[[ SUPPLIED ENTRIES open ]]

(** * Femtosense voice-command generation: batch pipeline and storage layer

    A shallow embedding of the Python sources

      - backend/src/core/batch_processor.py
      - backend/src/core/input_processor.py
      - backend/src/core/file_manager.py
      - backend/src/utils/audio_converter.py
      - database/src/utils/path_generator.py
      - database/src/utils/file_validator.py
      - database/src/config/storage_config.py
      - database/src/file_storage/s3_storage.py

    followed by the properties of the specification that concern them.

    Conventions of the embedding.
      - A Python [str] is a [string]; the character predicates and case
        maps are the ones Python applies to the 7-bit ASCII repertoire.
        Code points from 128 on are carried around unchanged and have
        neither case, nor the alphanumeric or white-space property.
      - [bytes] is a list of bytes.
      - A [Dict[str, str]] is a [gmap string string].
      - A call that may raise lives in the error monad [res]; a call that
        also touches the disk or the bucket threads the store explicitly.
      - Logging is not part of the model: no result depends on it. *)

From Stdlib Require Import ZArith NArith Ascii String Permutation.
From Stdlib Require Strings.Byte.
From stdpp Require Import gmap strings list fin_maps pretty.

(* ===================================================================== *)
(** * The Python run time the sources rely on                             *)
(* ===================================================================== *)

Module Py.

(** ** Exceptions and the error monad *)

(** The exception classes the sources raise, catch or let through.
    [Other] stands for any further class a collaborator may raise. *)
Inductive exn_class :=
  | TypeError | NameError | KeyError | ValueError
  | IsADirectoryError | NotADirectoryError | FileExistsError
  | FileNotFoundError
  | ValidationError | FileSystemError
  | ClientError | NoCredentialsError
  | WaveError
  | Other (name : string).

Global Instance exn_class_eq_dec : EqDecision exn_class.
Proof. solve_decision. Defined.

(** [str(e)] is kept next to the class. *)
Record exn := Exn { exn_cls : exn_class; exn_msg : string }.

Inductive res (A : Type) :=
  | Ok (a : A)
  | Raise (e : exn).
Arguments Ok {A} a.
Arguments Raise {A} e.

(** Sequencing is written [x ← m; k]. *)
Global Instance res_ret : MRet res := λ A a, Ok a.
Global Instance res_bind : MBind res := λ A B k m,
  match m with
  | Ok a => k a
  | Raise e => Raise e
  end.

(** The classes an [except] clause takes: [except Exception] takes
    them all, [except (C1, ..., Cn)] the listed ones. *)
Definition Exception : exn_class → bool := λ _, true.
Definition only (classes : list exn_class) : exn_class → bool :=
  λ c, bool_decide (c ∈ classes).

(** [try: m  except classes as e: h e] *)
Definition try_except {A} (m : res A) (classes : exn_class → bool)
    (h : exn → res A) : res A :=
  match m with
  | Raise e => if classes (exn_cls e) then h e else Raise e
  | Ok a => Ok a
  end.

(** Calls that read or change a store [St]: the store that is left is
    returned also when the call raises. *)
Definition io (St A : Type) : Type := St → res A * St.

Global Instance io_ret {St} : MRet (io St) := λ A a st, (Ok a, st).
Global Instance io_bind {St} : MBind (io St) := λ A B k m st,
  match m st with
  | (Ok a, st') => k a st'
  | (Raise e, st') => (Raise e, st')
  end.

Definition lift {St A} (r : res A) : io St A := λ st, (r, st).

Definition io_try_except {St A} (m : io St A) (classes : exn_class → bool)
    (h : exn → io St A) : io St A :=
  λ st,
    match m st with
    | (Raise e, st') => if classes (exn_cls e) then h e st' else (Raise e, st')
    | ok => ok
    end.

Definition is_raise {A} (m : res A) : bool :=
  match m with Raise _ => true | Ok _ => false end.

Definition raises {A} (m : res A) (c : exn_class) : Prop :=
  ∃ msg, m = Raise (Exn c msg).

(** [d[k]] on a dictionary: [KeyError] when the key is absent; the
    message of a [KeyError] is the [repr] of the key. *)
Definition getitem (d : gmap string string) (k : string) : res string :=
  match d !! k with
  | Some v => Ok v
  | None => Raise (Exn KeyError ("'" +:+ k +:+ "'"))
  end.

(** [bytes], and the literal [b'...'] *)
Abbreviation bytes := (list Byte.byte).
Definition b (s : string) : bytes := String.list_byte_of_string s.

(** [len(x)] as a Python integer *)
Definition len {A} (l : list A) : Z := Z.of_nat (length l).

(** ** Values and calls *)

(** The values that are passed between the functions of the sources. *)
Inductive value :=
  | VNone
  | VBool (x : bool)
  | VInt (z : Z)
  | VStr (s : string)
  | VBytes (x : bytes)
  | VDict (d : gmap string string).

Global Instance byte_eq_dec : EqDecision Byte.byte :=
  Strings.Byte.byte_eq_dec.

Global Instance value_eq_dec : EqDecision value.
Proof. solve_decision. Defined.

(** ['a'], ['a' and 'b'], ['a', 'b', and 'c'] *)
Fixpoint quoted_names (names : list string) : string :=
  match names with
  | [] => ""
  | [x] => "'" +:+ x +:+ "'"
  | [x; y] => "'" +:+ x +:+ "' and '" +:+ y +:+ "'"
  | x :: rest => "'" +:+ x +:+ "', " +:+
      match rest with
      | [y; z] => "'" +:+ y +:+ "', and '" +:+ z +:+ "'"
      | _ => quoted_names rest
      end
  end.

Definition plural (n : nat) (s : string) : string :=
  if bool_decide (n = 1) then s else s +:+ "s".

(** Binding positional arguments to the parameters [params] of [f], the
    first [required] of which have no default: [TypeError] when an
    argument is left over or a parameter without default gets none. *)
Definition bind_positional (f : string) (params : list string)
    (required : nat) (args : list value) : res (list value) :=
  let given := length args in
  if bool_decide (length params < given)
  then Raise (Exn TypeError
         (f +:+ "() takes " +:+
          (if bool_decide (required = length params)
           then pretty required
           else "from " +:+ pretty required +:+ " to "
                +:+ pretty (length params)) +:+
          " positional " +:+ plural (length params) "argument" +:+ " but "
          +:+ pretty given +:+
          (if bool_decide (given = 1) then " was" else " were") +:+ " given"))
  else if bool_decide (given < required)
  then let missing := drop given (take required params) in
       Raise (Exn TypeError
         (f +:+ "() missing " +:+ pretty (length missing)
          +:+ " required positional "
          +:+ plural (length missing) "argument" +:+ ": "
          +:+ quoted_names missing))
  else Ok args.

(** [str(v)] inside an f-string *)
Definition str_of_value (v : value) : string :=
  match v with
  | VNone => "None"
  | VBool true => "True"
  | VBool false => "False"
  | VInt z => pretty z
  | VStr s => s
  | VBytes x => "b'" +:+ String.string_of_list_byte x +:+ "'"
  | VDict _ => "{...}"
  end.

(** ** Characters *)

Definition is_upper (c : ascii) : bool :=
  (65 <=? N_of_ascii c)%N && (N_of_ascii c <=? 90)%N.
Definition is_lower (c : ascii) : bool :=
  (97 <=? N_of_ascii c)%N && (N_of_ascii c <=? 122)%N.
Definition is_digit (c : ascii) : bool :=
  (48 <=? N_of_ascii c)%N && (N_of_ascii c <=? 57)%N.

(** [str.isalnum] and [str.isspace] on one character of ASCII text.
    Beyond ASCII Python asks the Unicode tables, which this development
    does not hold: what is proved of the character classes is proved of
    ASCII strings, [isascii] below. *)
Definition isalnum (c : ascii) : bool := is_upper c || is_lower c || is_digit c.
Definition isspace (c : ascii) : bool :=
  ((9 <=? N_of_ascii c)%N && (N_of_ascii c <=? 13)%N)
  || ((28 <=? N_of_ascii c)%N && (N_of_ascii c <=? 32)%N).

Definition lower_char (c : ascii) : ascii :=
  if is_upper c then ascii_of_N (N_of_ascii c + 32) else c.
Definition upper_char (c : ascii) : ascii :=
  if is_lower c then ascii_of_N (N_of_ascii c - 32) else c.

(** ** Strings *)

Fixpoint str_map (f : ascii → ascii) (s : string) : string :=
  match s with
  | EmptyString => EmptyString
  | String c s' => String (f c) (str_map f s')
  end.

Fixpoint str_filter (p : ascii → bool) (s : string) : string :=
  match s with
  | EmptyString => EmptyString
  | String c s' => if p c then String c (str_filter p s') else str_filter p s'
  end.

[[ SUPPLIED ENTRIES closed ]]

WORK REQUIRED: Check every line of the data for the word "Other". The response is the count alone.

RESPONSE TO THIS TASK: 2